Material for the task Start Marker
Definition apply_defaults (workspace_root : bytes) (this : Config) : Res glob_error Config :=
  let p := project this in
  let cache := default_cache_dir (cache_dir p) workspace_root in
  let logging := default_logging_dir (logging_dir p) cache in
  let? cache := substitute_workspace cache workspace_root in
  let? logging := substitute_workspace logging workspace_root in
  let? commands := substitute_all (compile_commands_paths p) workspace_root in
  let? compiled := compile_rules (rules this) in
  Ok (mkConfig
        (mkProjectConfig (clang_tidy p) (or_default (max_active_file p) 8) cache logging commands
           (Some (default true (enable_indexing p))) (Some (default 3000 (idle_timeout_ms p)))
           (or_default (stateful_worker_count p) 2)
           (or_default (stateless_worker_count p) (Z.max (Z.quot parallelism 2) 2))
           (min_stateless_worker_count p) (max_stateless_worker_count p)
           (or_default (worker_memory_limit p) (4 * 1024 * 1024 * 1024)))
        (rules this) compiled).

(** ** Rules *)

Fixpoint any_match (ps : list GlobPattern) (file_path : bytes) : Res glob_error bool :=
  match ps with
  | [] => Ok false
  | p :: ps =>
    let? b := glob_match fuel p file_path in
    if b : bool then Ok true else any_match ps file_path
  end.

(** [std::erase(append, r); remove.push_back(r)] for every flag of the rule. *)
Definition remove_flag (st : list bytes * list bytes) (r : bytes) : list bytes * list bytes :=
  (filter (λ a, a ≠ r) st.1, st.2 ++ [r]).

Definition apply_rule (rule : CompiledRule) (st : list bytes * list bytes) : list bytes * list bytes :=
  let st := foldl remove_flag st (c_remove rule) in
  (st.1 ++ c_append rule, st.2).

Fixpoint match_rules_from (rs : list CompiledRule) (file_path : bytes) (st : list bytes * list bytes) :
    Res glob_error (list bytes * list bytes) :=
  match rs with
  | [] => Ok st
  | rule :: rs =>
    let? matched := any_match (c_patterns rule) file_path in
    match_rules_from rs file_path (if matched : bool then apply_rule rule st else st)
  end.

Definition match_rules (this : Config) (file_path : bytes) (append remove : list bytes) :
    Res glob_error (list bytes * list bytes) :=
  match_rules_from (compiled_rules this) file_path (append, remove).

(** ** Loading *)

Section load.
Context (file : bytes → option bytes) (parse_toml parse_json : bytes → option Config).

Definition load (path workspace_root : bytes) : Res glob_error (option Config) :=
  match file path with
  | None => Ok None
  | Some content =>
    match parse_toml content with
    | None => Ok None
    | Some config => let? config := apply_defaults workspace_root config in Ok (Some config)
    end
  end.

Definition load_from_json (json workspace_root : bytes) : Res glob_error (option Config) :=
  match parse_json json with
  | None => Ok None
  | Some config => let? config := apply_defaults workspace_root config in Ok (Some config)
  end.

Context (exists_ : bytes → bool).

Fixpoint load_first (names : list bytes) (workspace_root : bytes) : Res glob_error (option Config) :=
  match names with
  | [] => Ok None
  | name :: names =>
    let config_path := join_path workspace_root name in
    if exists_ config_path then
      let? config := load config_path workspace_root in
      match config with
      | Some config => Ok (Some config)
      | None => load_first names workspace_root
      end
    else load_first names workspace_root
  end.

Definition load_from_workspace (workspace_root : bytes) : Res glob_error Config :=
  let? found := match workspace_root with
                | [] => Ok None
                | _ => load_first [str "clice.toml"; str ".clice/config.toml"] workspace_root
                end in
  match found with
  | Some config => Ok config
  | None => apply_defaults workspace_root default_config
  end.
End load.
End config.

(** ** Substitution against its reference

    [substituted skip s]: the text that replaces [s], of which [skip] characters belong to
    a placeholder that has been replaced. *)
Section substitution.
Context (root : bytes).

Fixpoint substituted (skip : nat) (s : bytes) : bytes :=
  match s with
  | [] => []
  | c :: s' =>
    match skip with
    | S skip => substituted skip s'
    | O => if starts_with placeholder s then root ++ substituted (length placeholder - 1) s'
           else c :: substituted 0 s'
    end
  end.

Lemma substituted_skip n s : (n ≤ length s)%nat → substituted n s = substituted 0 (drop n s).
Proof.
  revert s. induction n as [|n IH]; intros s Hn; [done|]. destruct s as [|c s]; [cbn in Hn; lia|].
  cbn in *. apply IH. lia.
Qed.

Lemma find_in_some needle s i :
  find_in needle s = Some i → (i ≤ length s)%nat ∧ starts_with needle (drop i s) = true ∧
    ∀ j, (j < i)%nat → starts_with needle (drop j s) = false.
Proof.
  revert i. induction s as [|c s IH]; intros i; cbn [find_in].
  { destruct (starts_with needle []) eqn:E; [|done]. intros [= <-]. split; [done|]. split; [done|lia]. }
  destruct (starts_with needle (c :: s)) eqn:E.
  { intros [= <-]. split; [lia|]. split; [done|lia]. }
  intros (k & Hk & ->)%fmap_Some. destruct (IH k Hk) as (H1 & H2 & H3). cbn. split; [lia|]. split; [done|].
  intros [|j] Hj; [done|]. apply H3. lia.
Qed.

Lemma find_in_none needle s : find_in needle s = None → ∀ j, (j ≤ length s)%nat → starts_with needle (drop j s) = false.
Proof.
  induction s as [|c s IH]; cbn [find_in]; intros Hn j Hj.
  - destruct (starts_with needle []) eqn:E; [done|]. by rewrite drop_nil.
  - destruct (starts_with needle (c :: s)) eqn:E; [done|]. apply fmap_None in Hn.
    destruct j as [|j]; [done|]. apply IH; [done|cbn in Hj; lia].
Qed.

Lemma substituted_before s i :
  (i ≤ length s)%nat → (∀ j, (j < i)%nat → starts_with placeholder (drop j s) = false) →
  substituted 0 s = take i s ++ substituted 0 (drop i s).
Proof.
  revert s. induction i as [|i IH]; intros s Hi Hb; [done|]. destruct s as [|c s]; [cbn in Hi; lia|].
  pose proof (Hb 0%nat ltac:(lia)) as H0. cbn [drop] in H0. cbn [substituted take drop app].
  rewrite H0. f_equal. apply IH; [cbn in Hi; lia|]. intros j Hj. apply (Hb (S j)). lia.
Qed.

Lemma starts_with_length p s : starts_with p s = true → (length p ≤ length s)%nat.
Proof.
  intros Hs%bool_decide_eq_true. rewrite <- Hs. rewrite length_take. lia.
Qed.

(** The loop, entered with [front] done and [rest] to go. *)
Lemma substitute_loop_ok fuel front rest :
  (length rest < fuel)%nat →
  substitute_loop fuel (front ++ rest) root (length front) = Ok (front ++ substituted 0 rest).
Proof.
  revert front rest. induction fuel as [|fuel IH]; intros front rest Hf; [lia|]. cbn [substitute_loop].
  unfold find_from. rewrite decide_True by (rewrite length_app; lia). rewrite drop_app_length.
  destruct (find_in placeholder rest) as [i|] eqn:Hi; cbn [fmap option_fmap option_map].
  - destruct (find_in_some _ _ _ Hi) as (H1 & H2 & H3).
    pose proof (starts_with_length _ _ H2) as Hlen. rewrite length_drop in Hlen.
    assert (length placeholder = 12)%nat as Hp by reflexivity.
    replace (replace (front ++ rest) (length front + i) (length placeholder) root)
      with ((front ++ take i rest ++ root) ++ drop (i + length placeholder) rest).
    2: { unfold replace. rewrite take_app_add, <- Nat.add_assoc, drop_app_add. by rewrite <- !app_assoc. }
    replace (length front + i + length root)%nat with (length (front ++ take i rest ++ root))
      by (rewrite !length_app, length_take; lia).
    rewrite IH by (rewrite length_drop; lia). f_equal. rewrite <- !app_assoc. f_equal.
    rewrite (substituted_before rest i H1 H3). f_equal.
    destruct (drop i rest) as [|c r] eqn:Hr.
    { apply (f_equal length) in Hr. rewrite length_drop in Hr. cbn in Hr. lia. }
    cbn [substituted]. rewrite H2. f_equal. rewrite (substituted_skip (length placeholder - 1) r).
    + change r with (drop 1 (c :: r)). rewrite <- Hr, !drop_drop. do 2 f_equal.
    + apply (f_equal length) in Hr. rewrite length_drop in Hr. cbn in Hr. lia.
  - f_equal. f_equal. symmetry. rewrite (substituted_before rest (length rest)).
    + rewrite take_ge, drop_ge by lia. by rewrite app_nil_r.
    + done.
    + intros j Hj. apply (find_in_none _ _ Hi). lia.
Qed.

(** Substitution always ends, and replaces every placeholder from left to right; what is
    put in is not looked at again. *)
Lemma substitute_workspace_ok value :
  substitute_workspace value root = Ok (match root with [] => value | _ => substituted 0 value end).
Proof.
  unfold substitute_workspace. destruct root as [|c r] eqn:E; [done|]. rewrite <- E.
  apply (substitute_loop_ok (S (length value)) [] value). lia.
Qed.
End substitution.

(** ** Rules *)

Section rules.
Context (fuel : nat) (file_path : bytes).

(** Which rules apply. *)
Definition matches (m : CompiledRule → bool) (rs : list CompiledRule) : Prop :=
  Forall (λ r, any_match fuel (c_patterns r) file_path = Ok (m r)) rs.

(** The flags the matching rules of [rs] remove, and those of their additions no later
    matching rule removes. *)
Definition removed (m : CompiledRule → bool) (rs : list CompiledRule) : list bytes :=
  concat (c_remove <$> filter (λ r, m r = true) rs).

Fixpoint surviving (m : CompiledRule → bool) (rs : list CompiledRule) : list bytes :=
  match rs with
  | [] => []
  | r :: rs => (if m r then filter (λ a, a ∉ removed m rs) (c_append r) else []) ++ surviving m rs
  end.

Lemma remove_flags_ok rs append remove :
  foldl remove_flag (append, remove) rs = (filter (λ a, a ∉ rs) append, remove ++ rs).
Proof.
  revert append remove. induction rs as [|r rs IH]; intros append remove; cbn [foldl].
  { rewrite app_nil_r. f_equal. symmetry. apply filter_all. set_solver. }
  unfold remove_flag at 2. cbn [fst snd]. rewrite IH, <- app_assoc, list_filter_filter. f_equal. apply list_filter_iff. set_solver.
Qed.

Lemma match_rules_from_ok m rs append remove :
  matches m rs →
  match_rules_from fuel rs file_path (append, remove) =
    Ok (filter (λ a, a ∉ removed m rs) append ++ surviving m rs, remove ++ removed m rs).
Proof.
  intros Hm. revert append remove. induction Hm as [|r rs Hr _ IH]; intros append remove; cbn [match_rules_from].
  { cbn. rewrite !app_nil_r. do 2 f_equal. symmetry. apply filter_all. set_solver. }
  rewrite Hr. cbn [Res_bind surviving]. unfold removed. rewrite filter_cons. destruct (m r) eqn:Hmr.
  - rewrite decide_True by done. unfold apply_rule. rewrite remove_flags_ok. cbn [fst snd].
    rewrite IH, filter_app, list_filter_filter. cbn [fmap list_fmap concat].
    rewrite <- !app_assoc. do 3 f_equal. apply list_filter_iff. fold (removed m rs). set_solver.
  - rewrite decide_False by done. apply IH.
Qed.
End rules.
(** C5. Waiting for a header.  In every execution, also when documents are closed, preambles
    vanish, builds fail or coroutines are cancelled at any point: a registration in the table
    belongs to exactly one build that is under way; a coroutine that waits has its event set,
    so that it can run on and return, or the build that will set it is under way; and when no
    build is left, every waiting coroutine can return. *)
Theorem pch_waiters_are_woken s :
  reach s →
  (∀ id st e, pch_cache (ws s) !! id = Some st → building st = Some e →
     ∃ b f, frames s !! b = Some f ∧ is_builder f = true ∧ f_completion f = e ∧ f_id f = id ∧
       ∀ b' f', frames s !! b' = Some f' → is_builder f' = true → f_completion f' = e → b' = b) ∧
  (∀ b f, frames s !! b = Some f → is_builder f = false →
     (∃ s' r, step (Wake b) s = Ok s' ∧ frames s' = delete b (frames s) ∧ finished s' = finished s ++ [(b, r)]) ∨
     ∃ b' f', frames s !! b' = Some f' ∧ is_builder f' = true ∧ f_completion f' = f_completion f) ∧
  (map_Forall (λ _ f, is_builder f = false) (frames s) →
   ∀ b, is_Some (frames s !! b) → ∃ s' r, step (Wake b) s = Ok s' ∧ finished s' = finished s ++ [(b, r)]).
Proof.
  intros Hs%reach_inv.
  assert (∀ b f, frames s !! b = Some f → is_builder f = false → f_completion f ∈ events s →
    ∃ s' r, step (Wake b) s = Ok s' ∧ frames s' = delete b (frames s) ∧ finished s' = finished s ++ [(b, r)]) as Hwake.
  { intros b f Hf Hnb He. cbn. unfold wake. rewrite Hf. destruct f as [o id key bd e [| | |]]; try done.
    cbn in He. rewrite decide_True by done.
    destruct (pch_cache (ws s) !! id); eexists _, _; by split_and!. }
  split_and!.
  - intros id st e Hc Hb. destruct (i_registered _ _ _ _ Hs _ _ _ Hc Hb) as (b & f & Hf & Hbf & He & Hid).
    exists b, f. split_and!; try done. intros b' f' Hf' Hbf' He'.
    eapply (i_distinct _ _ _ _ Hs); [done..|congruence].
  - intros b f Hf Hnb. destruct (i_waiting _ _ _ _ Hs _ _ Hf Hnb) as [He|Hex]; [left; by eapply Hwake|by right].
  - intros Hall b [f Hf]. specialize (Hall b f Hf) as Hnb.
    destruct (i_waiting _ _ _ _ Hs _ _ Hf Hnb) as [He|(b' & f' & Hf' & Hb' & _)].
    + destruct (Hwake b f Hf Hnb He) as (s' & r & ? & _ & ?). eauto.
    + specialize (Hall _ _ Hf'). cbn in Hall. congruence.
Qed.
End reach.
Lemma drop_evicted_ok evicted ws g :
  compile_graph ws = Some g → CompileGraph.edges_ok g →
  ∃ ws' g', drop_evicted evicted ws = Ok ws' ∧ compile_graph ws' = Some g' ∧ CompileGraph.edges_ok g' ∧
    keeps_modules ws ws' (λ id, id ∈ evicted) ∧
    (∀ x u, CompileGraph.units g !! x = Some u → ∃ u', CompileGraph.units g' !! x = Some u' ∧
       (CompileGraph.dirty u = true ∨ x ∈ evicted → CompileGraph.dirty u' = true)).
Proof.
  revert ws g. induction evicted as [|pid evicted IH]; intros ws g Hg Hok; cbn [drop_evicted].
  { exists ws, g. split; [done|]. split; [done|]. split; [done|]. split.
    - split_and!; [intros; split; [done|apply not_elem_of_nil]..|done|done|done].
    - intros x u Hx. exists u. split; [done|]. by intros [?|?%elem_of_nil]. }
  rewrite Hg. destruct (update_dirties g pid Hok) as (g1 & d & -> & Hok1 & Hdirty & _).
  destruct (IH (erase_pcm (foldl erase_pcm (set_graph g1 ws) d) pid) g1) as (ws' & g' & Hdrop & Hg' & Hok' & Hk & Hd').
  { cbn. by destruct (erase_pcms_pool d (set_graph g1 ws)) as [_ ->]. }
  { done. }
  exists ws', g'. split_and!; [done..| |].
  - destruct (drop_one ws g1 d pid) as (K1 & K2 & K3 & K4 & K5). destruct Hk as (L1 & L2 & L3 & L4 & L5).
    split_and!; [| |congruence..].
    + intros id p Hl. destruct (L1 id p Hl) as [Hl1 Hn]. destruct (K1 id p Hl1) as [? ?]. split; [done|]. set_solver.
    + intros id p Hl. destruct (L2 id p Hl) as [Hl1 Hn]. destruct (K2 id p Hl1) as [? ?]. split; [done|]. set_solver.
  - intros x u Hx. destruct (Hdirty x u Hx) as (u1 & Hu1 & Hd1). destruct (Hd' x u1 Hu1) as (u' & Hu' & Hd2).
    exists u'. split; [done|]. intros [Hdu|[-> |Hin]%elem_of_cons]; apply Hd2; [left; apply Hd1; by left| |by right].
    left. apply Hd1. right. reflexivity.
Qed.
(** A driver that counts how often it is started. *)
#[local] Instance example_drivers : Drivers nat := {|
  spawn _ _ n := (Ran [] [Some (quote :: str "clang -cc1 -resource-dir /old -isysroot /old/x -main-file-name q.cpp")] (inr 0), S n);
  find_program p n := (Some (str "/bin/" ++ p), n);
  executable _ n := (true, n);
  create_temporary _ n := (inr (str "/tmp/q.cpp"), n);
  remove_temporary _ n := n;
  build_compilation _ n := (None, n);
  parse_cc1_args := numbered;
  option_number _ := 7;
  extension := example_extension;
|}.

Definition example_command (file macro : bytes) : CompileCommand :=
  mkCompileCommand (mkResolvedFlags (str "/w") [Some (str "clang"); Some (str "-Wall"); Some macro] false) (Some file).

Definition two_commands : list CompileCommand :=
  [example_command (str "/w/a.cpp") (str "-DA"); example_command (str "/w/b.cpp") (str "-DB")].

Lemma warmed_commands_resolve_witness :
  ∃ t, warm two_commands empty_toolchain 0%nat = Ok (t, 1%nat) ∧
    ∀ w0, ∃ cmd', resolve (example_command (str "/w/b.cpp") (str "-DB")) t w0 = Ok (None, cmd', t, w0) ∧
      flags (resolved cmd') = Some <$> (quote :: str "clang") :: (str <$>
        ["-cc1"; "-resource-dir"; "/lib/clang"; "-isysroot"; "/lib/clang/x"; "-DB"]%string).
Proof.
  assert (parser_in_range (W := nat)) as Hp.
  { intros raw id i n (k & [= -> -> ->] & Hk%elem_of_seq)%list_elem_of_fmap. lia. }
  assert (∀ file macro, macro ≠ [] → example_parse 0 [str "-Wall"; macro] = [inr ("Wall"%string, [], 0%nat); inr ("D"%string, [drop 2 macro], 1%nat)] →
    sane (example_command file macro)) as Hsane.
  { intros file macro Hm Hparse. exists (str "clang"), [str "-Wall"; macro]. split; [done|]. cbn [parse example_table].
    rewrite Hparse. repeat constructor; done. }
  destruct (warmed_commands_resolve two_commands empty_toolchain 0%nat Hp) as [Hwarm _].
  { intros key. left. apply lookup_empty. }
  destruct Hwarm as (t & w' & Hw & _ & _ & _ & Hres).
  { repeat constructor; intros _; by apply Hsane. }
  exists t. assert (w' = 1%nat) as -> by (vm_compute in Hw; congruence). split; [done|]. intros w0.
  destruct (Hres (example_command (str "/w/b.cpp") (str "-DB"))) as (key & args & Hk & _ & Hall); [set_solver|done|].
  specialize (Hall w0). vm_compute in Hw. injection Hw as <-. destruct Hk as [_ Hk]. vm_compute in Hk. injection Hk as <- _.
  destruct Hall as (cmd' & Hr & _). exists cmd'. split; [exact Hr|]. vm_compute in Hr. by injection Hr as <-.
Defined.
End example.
Material for the task End Marker
Above are some records; copy exactly the lines from the one with "rewrite app_nil_r. f_equal." through the one with "rewrite IH, filter_app, list_filter_filter.", both included, and no others.

  { rewrite app_nil_r. f_equal. symmetry. apply filter_all. set_solver. }
  unfold remove_flag at 2. cbn [fst snd]. rewrite IH, <- app_assoc, list_filter_filter. f_equal. apply list_filter_iff. set_solver.
Qed.

Lemma match_rules_from_ok m rs append remove :
  matches m rs →
  match_rules_from fuel rs file_path (append, remove) =
    Ok (filter (λ a, a ∉ removed m rs) append ++ surviving m rs, remove ++ removed m rs).
Proof.
  intros Hm. revert append remove. induction Hm as [|r rs Hr _ IH]; intros append remove; cbn [match_rules_from].
  { cbn. rewrite !app_nil_r. do 2 f_equal. symmetry. apply filter_all. set_solver. }
  rewrite Hr. cbn [Res_bind surviving]. unfold removed. rewrite filter_cons. destruct (m r) eqn:Hmr.
  - rewrite decide_True by done. unfold apply_rule. rewrite remove_flags_ok. cbn [fst snd].
    rewrite IH, filter_app, list_filter_filter. cbn [fmap list_fmap concat].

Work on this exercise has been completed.